DATA PROVIDED

══════

(* ===== verification/TmsNet.v ===== *)
(** * Tunnel server: connections and their life cycle

    The parts of src/tms/tms/ConnectMgr.cpp that create, register and remove
    connections and send messages, [User::ConnectWebServer] and
    [UserMgr::IncreaseExpireTime] of src/tms/tms/UserMgr.cpp and
    [SCBMgr::RecursiveRecycle] of src/tms/tms/SCB.cpp.

    A descriptor is what [socket] or [accept] returned, a positive [int]; its
    conversions between [int], [long] and [U64] are written only where the value
    can come from elsewhere. *)

From S2P Require Import Prelude Wire Frame Os Dns TmsState TmsAccount.
From stdpp Require Import base gmap list strings.
From Stdlib Require Import ZArith Lia.
Import Wire Frame Os TmsState TmsAccount.

Open Scope Z_scope.

Module TmsNet.

(** ** epoll registration *)

Definition ctl_event (op fd events : Z) : T Z :=
  ep ← gets Epoll_FD;
  if (ep =? 0) || (fd =? 0) || (events =? 0) then mret (-1) else
  r ← epoll_ctl op fd events;
  if r =? -1 then mret (-1) else mret 0.

Definition AddEvent (fd events : Z) : T Z := ctl_event EPOLL_CTL_ADD fd events.
Definition RemoveEvent (fd events : Z) : T Z := ctl_event EPOLL_CTL_DEL fd events.
Definition ModifyEvent (fd events : Z) : T Z := ctl_event EPOLL_CTL_MOD fd events.

Definition IN_OUT_ET : Z := Z.lor (Z.lor EPOLLIN EPOLLOUT) EPOLLET.

(** ** Connect: reset and destructor *)

(** [Connect::Reset].  [offset] and [datalen] are locals of the function, so the
    members keep their values; so do [mobile], [token], [exit], [dest_port],
    [curr_host] and [traffic_tmp]. *)
Definition Connect_Reset (c : Connect) : Connect :=
  c <| c_stillneedtoread := 0 |> <| c_cstate := s_header |> <| c_status := sta_offline |>
    <| c_sdk_verified := 0 |> <| c_agent_status := 0 |> <| c_type := 0 |> <| c_app := 0 |>
    <| c_user := None |> <| c_scb := None |> <| c_sock_fd := u64 (-1) |>.

(** [delete p]: [Connect::~Connect], then the memory is gone. *)
Definition delete_conn (p : ptr) : T unit :=
  c ← conn p;
  (if 0 <? c_sock_fd c
   then _ ← RemoveEvent (c_sock_fd c) IN_OUT_ET; close (c_sock_fd c)
   else mret tt);;
  match c_scb c with
  | Some b =>
    (if c_type c =? 0 then set_scb b (fun x => x <| sb_tunnel_conn := None |>) else mret tt);;
    (if c_type c =? 1 then set_scb b (fun x => x <| sb_agent_conn := None |>) else mret tt)
  | None => mret tt
  end;;
  free_conn p.

(** ** Sending *)

Definition SendMsg (p : ptr) (msg : bytes) : T Z :=
  c ← conn p;
  send (c_sock_fd c) msg.

Definition SendTmsMsg (p : ptr) (msg : bytes) : T Z :=
  c ← conn p;
  tmsMsg ← lift (SendTmsMsg_bytes msg);
  sentlen ← send (c_sock_fd c) tmsMsg;
  if negb (sentlen =? Z.of_nat (length tmsMsg)) then mret sentlen else
  if c_type c =? t_tunnel then
    match c_user c with
    | None => mret sentlen
    | Some _ =>
      acc ← gets accurate;
      rec_ret ← RecordTraffic (c_user c) (c_scb c) (u64 (TrafficEst acc sentlen));
      if negb (rec_ret =? 0) || bool_decide (c_scb c = None) then
        set_conn p (fun c => c <| c_exit := 1 |>);;
        mret (-1)
      else mret sentlen
    end
  else mret sentlen.
Lemma no_fuel_StreamRecvEvent p : no_fuel (StreamRecvEvent p).
Proof.
  intros s. unfold StreamRecvEvent. destruct (conns s !! p) as [c|]; [|done].
  apply recv_loop_fuel. unfold rx_len. lia.
Qed.

Lemma no_fuel_inform_one ip id : no_fuel (inform_one ip id).
Proof. unfold inform_one. fuel. Qed.
#[export] Hint Resolve no_fuel_StreamRecvEvent no_fuel_inform_one : tunnel.
Lemma no_fuel_inform_all ip l : no_fuel (inform_all ip l).
Proof. induction l; cbn [inform_all]; fuel. Qed.
#[export] Hint Resolve no_fuel_inform_all : tunnel.
Lemma no_fuel_inform_replies l : no_fuel (inform_replies l).
Proof. induction l; cbn [inform_replies]; unfold InformClients; fuel. Qed.
Lemma no_fuel_res_parse b : no_fuel (S := tms) (lift (res_parse b)).
Proof. apply no_fuel_lift, res_parse_fuel. Qed.
#[export] Hint Resolve no_fuel_inform_replies no_fuel_res_parse : tunnel.

Lemma read_dgram_consumes fd n s k got s1 : read_dgram fd n s = Ok ((k, got), s1) → 0 < k →
  (dgram_len fd s1 < dgram_len fd s)%nat.
Proof.
  unfold read_dgram, dgram_len. cbn [the_os tms_os with_os].
  destruct (default [] _) as [|d ds] eqn:Hd; intros [= <- _ <-] Hk; [lia|].
  rsimpl. rewrite lookup_insert_eq. cbn. lia.
Qed.

Lemma dns_loop_fuel fuel : ∀ p fd s, (dgram_len fd s < fuel)%nat → dns_loop fuel p fd s ≠ Bad OutOfFuel.
Proof.
  induction fuel as [|fuel IH]; intros p fd s Hf; [lia|]. cbn [dns_loop].
  apply bind_fuel; [apply no_fuel_read_dgram|evolve|]. intros [k got] s1 Hread _.
  destruct (Z.leb_spec k 0); [done|]. pose proof (read_dgram_consumes _ _ _ _ _ _ Hread ltac:(lia)) as Hlt.
  do 5 (apply bind_fuel; [fuel|evolve|];
        let E := fresh "E" in intros ? ? _ E; apply (dgram_evolves fd) in E).
  apply IH. lia.
Qed.

Lemma no_fuel_DnsRecvEvent p : no_fuel (DnsRecvEvent p).
Proof.
  intros s. unfold DnsRecvEvent. destruct (conns s !! p) as [c|]; [|done].
  apply dns_loop_fuel. unfold dgram_len. lia.
Qed.
#[export] Hint Resolve no_fuel_DnsRecvEvent : tunnel.

Lemma no_fuel_HandleAcceptEvent : no_fuel HandleAcceptEvent.
Proof. unfold HandleAcceptEvent. fuel. Qed.
Lemma no_fuel_HandleRecvEvent fd : no_fuel (HandleRecvEvent fd).
Proof. unfold HandleRecvEvent. fuel. Qed.
Lemma no_fuel_HandleEPOEvent fd : no_fuel (HandleEPOEvent fd).
Proof. unfold HandleEPOEvent, on_established, on_writable. fuel. Qed.
#[export] Hint Resolve no_fuel_HandleAcceptEvent no_fuel_HandleRecvEvent no_fuel_HandleEPOEvent : tunnel.

Lemma no_fuel_recv_event fd ev err : no_fuel (recv_event 1 fd ev err).
Proof.
  intros s. cbn [recv_event]. apply bind_fuel; [fuel|evolve|]. intros r s1 Hr _.
  apply post_HandleRecvEvent in Hr. destruct Hr as [->|[->| ->]]; cbn [Z.eqb Pos.eqb].
  all: match goal with |- ?m _ ≠ _ => assert (no_fuel m) as Hn by fuel end; apply Hn.
Qed.
#[export] Hint Resolve no_fuel_recv_event : tunnel.

Lemma no_fuel_handle_event m ev err : no_fuel (handle_event m ev err).
Proof. unfold handle_event, out_event. fuel. Qed.
#[export] Hint Resolve no_fuel_handle_event : tunnel.

Lemma no_fuel_handle_events m evs : ∀ err, no_fuel (handle_events m evs err).
Proof. induction evs as [|ev evs IH]; intros err; cbn [handle_events]; fuel. Qed.

(** ** Properties *)

(** States of the server: after start-up, after each batch of events, and after
    anything the environment does to the operating system that leaves the log. *)
Inductive reachable : tms → Prop :=
  | reach_start buf acc o ep b s :
      startup ep (tms_init buf acc o) = Ok (b, s) → reachable s
  | reach_env s o : reachable s → o_log o = o_log (sys s) → reachable (s <| sys := o |>)
  | reach_events s m evs err r s' :
      reachable s → handle_events m evs err s = Ok (r, s') → reachable s'.

Lemma wf_init buf acc o : wf (tms_init buf acc o).
Proof. split; cbn; [intros fd p H; rewrite lookup_empty in H; done|intros; apply lookup_empty]. Qed.

Lemma reachable_wf s : reachable s → wf s.
Proof.
  induction 1 as [buf acc o ep b s H|s o H IH Hl|s m evs err r s' H IH Hrun].
  - apply keeps_startup in H. destruct H as [_ _ Hw]. apply Hw, wf_init.
  - destruct IH as [Hm Hn]. split; done.
  - apply keeps_handle_events in Hrun. destruct Hrun as [_ _ Hw]. apply Hw, IH.
Qed.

══════

REQUIRED WORK
Among the entries above, the lines between the ones containing "(** ** epoll registration *)" and "(** ** Sending *)", inclusive, are to be transcribed exactly. No other line is to be given.

ANSWER SPACE
(** ** epoll registration *)

Definition ctl_event (op fd events : Z) : T Z :=
  ep ← gets Epoll_FD;
  if (ep =? 0) || (fd =? 0) || (events =? 0) then mret (-1) else
  r ← epoll_ctl op fd events;
  if r =? -1 then mret (-1) else mret 0.

Definition AddEvent (fd events : Z) : T Z := ctl_event EPOLL_CTL_ADD fd events.
Definition RemoveEvent (fd events : Z) : T Z := ctl_event EPOLL_CTL_DEL fd events.
Definition ModifyEvent (fd events : Z) : T Z := ctl_event EPOLL_CTL_MOD fd events.

Definition IN_OUT_ET : Z := Z.lor (Z.lor EPOLLIN EPOLLOUT) EPOLLET.

(** ** Connect: reset and destructor *)

(** [Connect::Reset].  [offset] and [datalen] are locals of the function, so the
    members keep their values; so do [mobile], [token], [exit], [dest_port],
    [curr_host] and [traffic_tmp]. *)
Definition Connect_Reset (c : Connect) : Connect :=
  c <| c_stillneedtoread := 0 |> <| c_cstate := s_header |> <| c_status := sta_offline |>
    <| c_sdk_verified := 0 |> <| c_agent_status := 0 |> <| c_type := 0 |> <| c_app := 0 |>
    <| c_user := None |> <| c_scb := None |> <| c_sock_fd := u64 (-1) |>.

(** [delete p]: [Connect::~Connect], then the memory is gone. *)
Definition delete_conn (p : ptr) : T unit :=
  c ← conn p;
  (if 0 <? c_sock_fd c
   then _ ← RemoveEvent (c_sock_fd c) IN_OUT_ET; close (c_sock_fd c)
   else mret tt);;
  match c_scb c with
  | Some b =>
    (if c_type c =? 0 then set_scb b (fun x => x <| sb_tunnel_conn := None |>) else mret tt);;
    (if c_type c =? 1 then set_scb b (fun x => x <| sb_agent_conn := None |>) else mret tt)
  | None => mret tt
  end;;
  free_conn p.

(** ** Sending *)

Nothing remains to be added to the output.